Heterometallic copper-aluminum superatom

Identifiers
- 3D model (JSmol): ansolvate: Interactive image; •3C_{6}H_{6}: Interactive image; •6C_{6}H_{6}: Interactive image;

Properties
- Chemical formula: C_{120}H_{180}Al_{12}Cu_{43}
- Molar mass: 4679.016 g·mol^{−1}
- Appearance: Black crystals
- Solubility: Insoluble in benzene

Structure
- Crystal structure: cubic
- Space group: Im-3
- Lattice constant: a = 20.2549 Å at 101 K
- Lattice volume (V): 8309.8 Å^{3}
- Formula units (Z): 2

= Heterometallic copper-aluminum superatom =

The heterometallic copper-aluminum superatom is a Mackay‐type icosahedral cluster compound with formula [Cu_{43}Al_{12}](Cp*)_{12}. It is an open‐shell 67‐electron superatom. It is notable for its large electron count compared to other heterometallic superatoms and its unprecedented electron structure of an open-shell configuration. As of 2018, it was the largest heterometallic superatom to be created using wet chemical synthesis.

==Synthesis==
Combining (pentamethylcyclopentadienyl)aluminium(I) with mesitylcopper(I) in benzene at 78 °C under an inert atmosphere for 48 hours, followed by slow cooling, forms black cocrystals of the compound with benzene:

[AlCp\*]4 + [CuMes]5 + C6H6 -> [Cu43Al12](Cp\*)12*6C6H6

The material is created from single-atom sources of copper and aluminium, which spontaneously separate from the organic compounds to form the superatom cluster.

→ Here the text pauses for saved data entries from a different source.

Lemma lease_txn_row refs q now t a t' id :
  lease_txn refs q now t = Ok (a, t') -> row_change q now id (t !! id) (t' !! id).
Proof.
  destruct q as [want ttl fence|want ttl|want|want]; cbn -[claimWorkLease renewWorkLease releaseWorkLease checkWorkLease].
  - destruct (claimWorkLease _ _ _ _ _ _) as [[l t2]|] eqn:H; [|done]. cbn. intros [= <- <-]. revert H.
    unfold claimWorkLease, loadWorkLease. change (wl_id want) with (wl_kind want, wl_key want). cbn [wl_id wl_kind wl_key fst].
    destruct (t !! (wl_kind want, wl_key want)) as [old|] eqn:Ho; cbn [wl_until wl_generation].
    + destruct (lr_held old && _) eqn:Hlive; [done|]. destruct (_ =? MaxInt64); [done|]. destruct (negb _ || negb _); [done|].
      destruct (update_row _ _ _ _ _) as [t3|] eqn:Hu; [|done]. cbn. intros [= <- <-].
      destruct (update_row_Ok _ _ _ _ _ _ Hu) as (old' & Ho' & Hp & Hup & ->). pose proof (eq_trans (eq_sym Ho') Ho) as [= ->].
      eapply row_insert; [exact Ho|]. eapply row_claimed; try done. intros Hh. rewrite Hh in Hlive. cbn in Hlive. unfold After in Hlive. lia.
    + cbn [andb]. destruct (_ =? MaxInt64); [done|]. destruct (negb _ || negb _); [done|].
      destruct (insert_row _ _ _ _) as [t3|] eqn:Hu; [|done]. cbn. intros [= <- <-].
      destruct (insert_row_Ok _ _ _ _ _ Hu) as (_ & ->).
      eapply row_insert; [exact Ho|]. constructor.
  - destruct (renewWorkLease _ _ _ _ _) as [[u t2]|] eqn:H; [|done]. cbn. intros [= <- <-]. revert H.
    unfold renewWorkLease. destruct (checkWorkLease _ _ _) as [c|]; [|done]. cbn [result_bind]. case_match; [done|].
    destruct (update_row _ _ _ _ _) as [t3|] eqn:Hu; [|done]. cbn. intros [= <- <-].
    destruct (update_row_Ok _ _ _ _ _ _ Hu) as (old & Ho & Hp & Hup & ->). destruct (owned_row_true _ _ _ Hp) as (? & ? & ?).
    eapply row_insert; [exact Ho|]. by apply row_renewed.
  - destruct (checkWorkLease _ _ _) as [c|]; [|done]. cbn. intros [= <- <-]. constructor.
  - destruct (releaseWorkLease _ _ _ _) as [[u t2]|] eqn:H; [|done]. cbn. intros [= <- <-]. revert H.
    unfold releaseWorkLease. destruct (checkWorkLease _ _ _) as [c|]; [|done]. cbn [result_bind].
    destruct (update_row _ _ _ _ _) as [t3|] eqn:Hu; [|done]. cbn. intros [= <- <-].
    destruct (update_row_Ok _ _ _ _ _ _ Hu) as (old & Ho & Hp & Hup & ->). destruct (owned_row_true _ _ _ Hp) as (? & ? & ?).
    eapply row_insert; [exact Ho|]. by eapply row_released.
Qed.

(** ** One transaction *)
Lemma UnixMilli_of ms : UnixMilli (of_millis ms) = ms.
Proof. unfold UnixMilli, of_millis, Millisecond. Z.to_euclidean_division_equations. lia. Qed.

Lemma row_update_same old new :
  row_update old new = true -> lr_generation new = lr_generation old ->
  lr_fence new = lr_fence old /\ lr_until_ms old <= lr_until_ms new /\ lr_held old = true.
Proof. intros H Hg. unfold row_update in H. rewrite Hg, Z.eqb_refl in H. rewrite !andb_true_iff in H. destruct_and! H. bool_to_prop. done. Qed.

Lemma owns_step l q now t t' :
  owns l t -> row_change q now (wl_id l) (t !! wl_id l) (t' !! wl_id l) ->
  owns l t' \/ gone l t' /\ (releases l q \/ claims l q /\ wl_until l <= now).
Proof.
  intros [r Hr Hg Hf Hh Hu]. rewrite Hr. intros H. inversion H as [o E1 E2|r' E1 E2|old new Hup Hgn Hhn E1 E2|want old new -> Hid Hwg Hwf Hgn Hhn E1 E2|want ttl fence old new -> Hid Hgn Hhn Ht E1 E2]; simplify_eq.
  - left. by exists r.
  - left. destruct (row_update_same _ _ Hup Hgn) as (Hf' & Hu' & _). exists new; [done|congruence..|]. unfold of_millis, Millisecond in *. lia.
  - right. split; [|left; unfold releases, wl_id; repeat split; congruence]. exists new. split; [done|]. right. split; [congruence|done].
  - right. split; [|right; split; [unfold claims, wl_id; congruence|]; specialize (Ht Hh); lia]. exists new. split; [done|]. left. lia.
Qed.

Lemma gone_step l q now t t' :
  gone l t -> row_change q now (wl_id l) (t !! wl_id l) (t' !! wl_id l) -> gone l t'.
Proof.
  intros (r & Hr & Hg). rewrite Hr. intros H. inversion H as [o E1 E2|r' E1 E2|old new Hup Hgn Hhn E1 E2|want old new -> Hid Hwg Hwf Hgn Hhn E1 E2|want ttl fence old new -> Hid Hgn Hhn Ht E1 E2]; simplify_eq.
  - by exists r.
  - exists new. split; [done|]. destruct Hg as [Hg|[Hg Hh]]; [left; lia|]. destruct (row_update_same _ _ Hup Hgn) as (_ & _ & ?). congruence.
  - exists new. split; [done|]. destruct Hg as [Hg|[Hg Hh]]; [left; lia|]. right. split; [lia|done].
  - exists new. split; [done|]. left. destruct Hg as [Hg|[Hg Hh]]; lia.
Qed.

Lemma checkWorkLease_Ok want now t c :
  checkWorkLease want now t = Ok c ->
  exists r, t !! wl_id want = Some r /\ lr_held r = true /\ lr_generation r = wl_generation want /\ lr_fence r = wl_fence want /\
    wl_generation c = lr_generation r /\ wl_fence c = lr_fence r /\ wl_id c = wl_id want /\ wl_until c = of_millis (lr_until_ms r).
Proof.
  unfold checkWorkLease, loadWorkLease. destruct (t !! wl_id want) as [r|]; [|done].
  destruct (negb _ || _ || _ || _ || _ || _ || _) eqn:E; [done|]. cbn in E. rewrite !orb_false_iff in E.
  repeat match goal with H : _ /\ _ |- _ => destruct H | H : negb _ = false |- _ => apply negb_false_iff in H end. bool_to_prop.
  intros [= <-]. exists r. cbn. repeat split; try congruence; try lia; done.
Qed.

Lemma gone_refused refs l q now t : gone l t -> presents l q -> is_ok (lease_txn refs q now t) = false.
Proof.
  intros (r & Hr & Hg) Hq.
  assert (forall want c, wl_id want = wl_id l /\ wl_generation want = wl_generation l -> checkWorkLease want now t = Ok c -> False) as Hc.
  { intros want c [Hid Hgen] H. destruct (checkWorkLease_Ok _ _ _ _ H) as (r' & Hr' & ? & ? & ? & _). rewrite Hid, Hr in Hr'. injection Hr' as <-.
    destruct Hg as [Hg|[Hg ?]]; [lia|congruence]. }
  destruct q as [|want ttl|want|want]; cbn in Hq; [done|..]; cbn -[checkWorkLease]; unfold renewWorkLease, releaseWorkLease;
    destruct (checkWorkLease want now t) as [c|] eqn:E; cbn; try done; destruct (Hc want c Hq E).
Qed.

Lemma claim_refused refs l q now t : owns l t -> now < wl_until l -> claims l q -> is_ok (lease_txn refs q now t) = false.
Proof.
  intros [r Hr Hg Hf Hh Hu] Hnow. destruct q as [want ttl fence| | |]; cbn; try done. intros Hid.
  unfold claimWorkLease, loadWorkLease. rewrite Hid, Hr. cbn [wl_until]. rewrite Hh. unfold After.
  destruct (now <? of_millis (lr_until_ms r)) eqn:E; [done|lia].
Qed.

Ltac skip_throw := match goal with |- (if ?c then _ else _) = _ -> _ => destruct c; [done|] end.
(** A granted or confirmed lease is owned. *)
Lemma answered_owns refs q now t t' l : lease_txn refs q now t = Ok (Some l, t') -> owns l t'.
Proof.
  destruct q as [want ttl fence|want ttl|want|want]; cbn -[claimWorkLease renewWorkLease releaseWorkLease checkWorkLease].
  - destruct (claimWorkLease _ _ _ _ _ _) as [[c t2]|] eqn:H; [|done]. cbn. intros [= <- <-]. revert H.
    unfold claimWorkLease. cbv zeta. do 3 skip_throw.
    match goal with |- result_bind ?x _ = _ -> _ => destruct x as [t3|] eqn:Hu end; [|done]. cbn. intros [= <- <-].
    assert (exists base, t3 = <[(wl_kind want, wl_key want) := claimed_row (mkWorkLease (wl_kind want) (wl_key want) (wl_owner want) fence
      (match loadWorkLease (wl_id want) t with Some (o, _) => wl_generation o | None => 0 end + 1) (of_millis (UnixMilli (now + ttl))) (wl_operationID want) (wl_attemptRevision want))]> base) as (base & ->).
    { destruct (loadWorkLease (wl_id want) t) as [[o held]|].
      - destruct (update_row_Ok _ _ _ _ _ _ Hu) as (old & _ & _ & _ & ->). by exists t.
      - destruct (insert_row_Ok _ _ _ _ _ Hu) as (_ & ->). by exists t. }
    eapply mkOwns; [apply lookup_insert_eq|..]; cbn; try done. rewrite UnixMilli_of. lia.
  - destruct (renewWorkLease _ _ _ _ _) as [[u t2]|] eqn:H; [|done]. cbn. intros [= <- <-]. revert H.
    unfold renewWorkLease. destruct (checkWorkLease _ _ _) as [c|] eqn:Hc; [|done]. cbn [result_bind]. case_match; [done|].
    destruct (update_row _ _ _ _ _) as [t3|] eqn:Hu; [|done]. cbn. intros [= <- <-].
    destruct (update_row_Ok _ _ _ _ _ _ Hu) as (old & Ho & Hp & Hup & ->). destruct (owned_row_true _ _ _ Hp) as (? & ? & ?).
    destruct (checkWorkLease_Ok _ _ _ _ Hc) as (r & Hr & _ & _ & _ & _ & _ & _ & Hcu).
    eapply mkOwns; [apply lookup_insert_eq|done..|]. cbn [wl_until renewed lr_until_ms]. rewrite Hcu.
    match goal with |- context [Before ?a ?b] => destruct (Before a b) end; rewrite UnixMilli_of; lia.
  - destruct (checkWorkLease _ _ _) as [c|] eqn:Hc; [|done]. cbn. intros [= <- <-].
    destruct (checkWorkLease_Ok _ _ _ _ Hc) as (r & Hr & ? & ? & ? & ? & ? & Hid & Hcu).
    eapply mkOwns; [by rewrite Hid|..]; try congruence. lia.
  - destruct (releaseWorkLease _ _ _ _) as [[u t2]|] eqn:H; [|done]. done.
Qed.

(** ** Histories of one lease *)
Lemma run_step_row refs how wall q s r s1 id :
  transact how wall (lease_txn refs q) s = (r, s1) ->
  row_change q (transaction_now (so_clock_ms s) wall) id (so_tables s !! id) (so_tables s1 !! id).
Proof.
  intros H. destruct (transact_inv _ _ _ _ _ _ H) as [[-> _]|(a & Hw & _)]; [constructor|].
  destruct (write_Ok _ _ _ _ _ Hw) as (now & -> & _ & _ & Hf & _). by eapply lease_txn_row.
Qed.
Lemma run_step_granted refs how wall q s l s1 :
  transact how wall (lease_txn refs q) s = (Ok (Some l), s1) -> owns l (so_tables s1).
Proof.
  intros H. destruct (transact_inv _ _ _ _ _ _ H) as [[-> []]|(a & Hw & <-)].
  destruct (write_Ok _ _ _ _ _ Hw) as (now & -> & _ & _ & Hf & _). by eapply answered_owns.
Qed.
Lemma run_refused refs how wall q s r s1 :
  (forall now, now = transaction_now (so_clock_ms s) wall -> is_ok (lease_txn refs q now (so_tables s)) = false) ->
  transact how wall (lease_txn refs q) s = (r, s1) -> s1 = s /\ is_ok r = false.
Proof.
  intros Hno H. destruct (transact_inv _ _ _ _ _ _ H) as [[-> Hr]|(a & Hw & _)]; [split; [done|by destruct r]|].
  destruct (write_Ok _ _ _ _ _ Hw) as (now & Hn & _ & _ & Hf & _). specialize (Hno now Hn). by rewrite Hf in Hno.
Qed.

Definition lost_by (l : workLease) (ev : lease_event) : Prop :=
  releases l (le_request ev) \/ claims l (le_request ev) /\ wl_until l <= le_now ev.

Lemma lease_run_gone l s evs s' : lease_run s evs s' -> gone l (so_tables s) -> gone l (so_tables s').
Proof. induction 1 as [|refs how wall q s r s1 evs s2 Ht _ IH]; [done|]. intros Hg. apply IH. eapply gone_step; [done|]. by eapply run_step_row. Qed.

Lemma lease_run_owns l s evs s' :
  lease_run s evs s' -> owns l (so_tables s) ->
  owns l (so_tables s') \/ gone l (so_tables s') /\ exists ev, ev ∈ evs /\ lost_by l ev.
Proof.
  induction 1 as [s|refs how wall q s r s1 evs s2 Ht Hrun IH]; [by left|]. intros Ho.
  destruct (owns_step _ _ _ _ _ Ho (run_step_row _ _ _ _ _ _ _ (wl_id l) Ht)) as [Ho1|[Hg1 Hby]].
  - destruct (IH Ho1) as [?|[? (ev & ? & ?)]]; [by left|]. right. split; [done|]. exists ev. split; [by right|done].
  - right. split; [by eapply lease_run_gone|]. eexists. split; [by left|]. done.
Qed.

(** A claim takes the next generation of its row. *)
Lemma claim_generation refs want ttl fence now t l t' :
  claimWorkLease refs want ttl fence now t = Ok (l, t') ->
  wl_id l = wl_id want /\ wl_generation l = match t !! wl_id want with Some r => lr_generation r | None => 0 end + 1.
Proof.
  unfold claimWorkLease. cbv zeta. do 3 skip_throw. match goal with |- result_bind ?x _ = _ -> _ => destruct x as [t3|] end; [|done].
  cbn. intros [= <- _]. split; [done|]. cbn. unfold loadWorkLease. by destruct (t !! wl_id want).
Qed.

(** The generation a new owner gets is above that of every earlier one. *)
Lemma later_claim l l2 s evs s' ev :
  lease_run s evs s' -> owns l (so_tables s) \/ gone l (so_tables s) -> ev ∈ evs -> claims l (le_request ev) -> le_answer ev = Ok (Some l2) ->
  wl_generation l < wl_generation l2 /\ gone l (so_tables s').
Proof.
  induction 1 as [s|refs how wall q s r s1 evs s2 Ht Hrun IH]; [by intros _ ?%elem_of_nil|]. intros Hst Hin Hq Ha.
  pose proof (run_step_row _ _ _ _ _ _ _ (wl_id l) Ht) as Hc.
  apply elem_of_cons in Hin as [->|Hin].
  - cbn in Hq, Ha. subst r. destruct q as [want ttl fence| | |]; try done. cbn in Hq.
    pose proof (run_step_granted _ _ _ _ _ _ _ Ht) as [r2 Hr2 Hg2 _ _ _].
    assert (wl_id l2 = wl_id l /\ wl_generation l < wl_generation l2) as [Hid Hlt].
    { destruct (transact_inv _ _ _ _ _ _ Ht) as [[-> []]|(a & Hw & <-)]. destruct (write_Ok _ _ _ _ _ Hw) as (now & _ & _ & _ & Hf & _). revert Hf.
      cbn -[claimWorkLease]. destruct (claimWorkLease _ _ _ _ _ _) as [[c t2]|] eqn:H; [|done]. cbn. intros [= <- _].
      destruct (claim_generation _ _ _ _ _ _ _ _ H) as [-> ->]. split; [done|]. rewrite Hq.
      destruct Hst as [[r Hr Hg _ _ _]|(r & Hr & Hg)]; rewrite Hr; lia. }
    split; [done|]. eapply lease_run_gone; [done|]. exists r2. rewrite <- Hid. split; [done|]. left. lia.
  - eapply IH; try done. destruct Hst as [Ho|Hg]; [|right; by eapply gone_step].
    destruct (owns_step _ _ _ _ _ Ho Hc) as [?|[? _]]; [by left|by right].
Qed.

The exergonic nature of the reaction demonstrates that this specific arrangement of copper and aluminum atoms is stable.

==Structure==
According to crystallographic and computational analysis, the complex contains a central copper atom surrounded by a first icosahedral shell containing twelve copper atoms, followed by a second icosahedral shell containing twelve aluminium atoms (located at the vertices of the icosahedron) and thirty copper atoms (located at the midpoints of the edges). This central group of metal atoms (of radius 5.137 Å) is surrounded by twelve pentamethylcyclopentadienyl ligands (one attached to each aluminium atom) that assist in protecting it against further reaction. It was the first ligated heterometallic Mackay-type cluster to be discovered.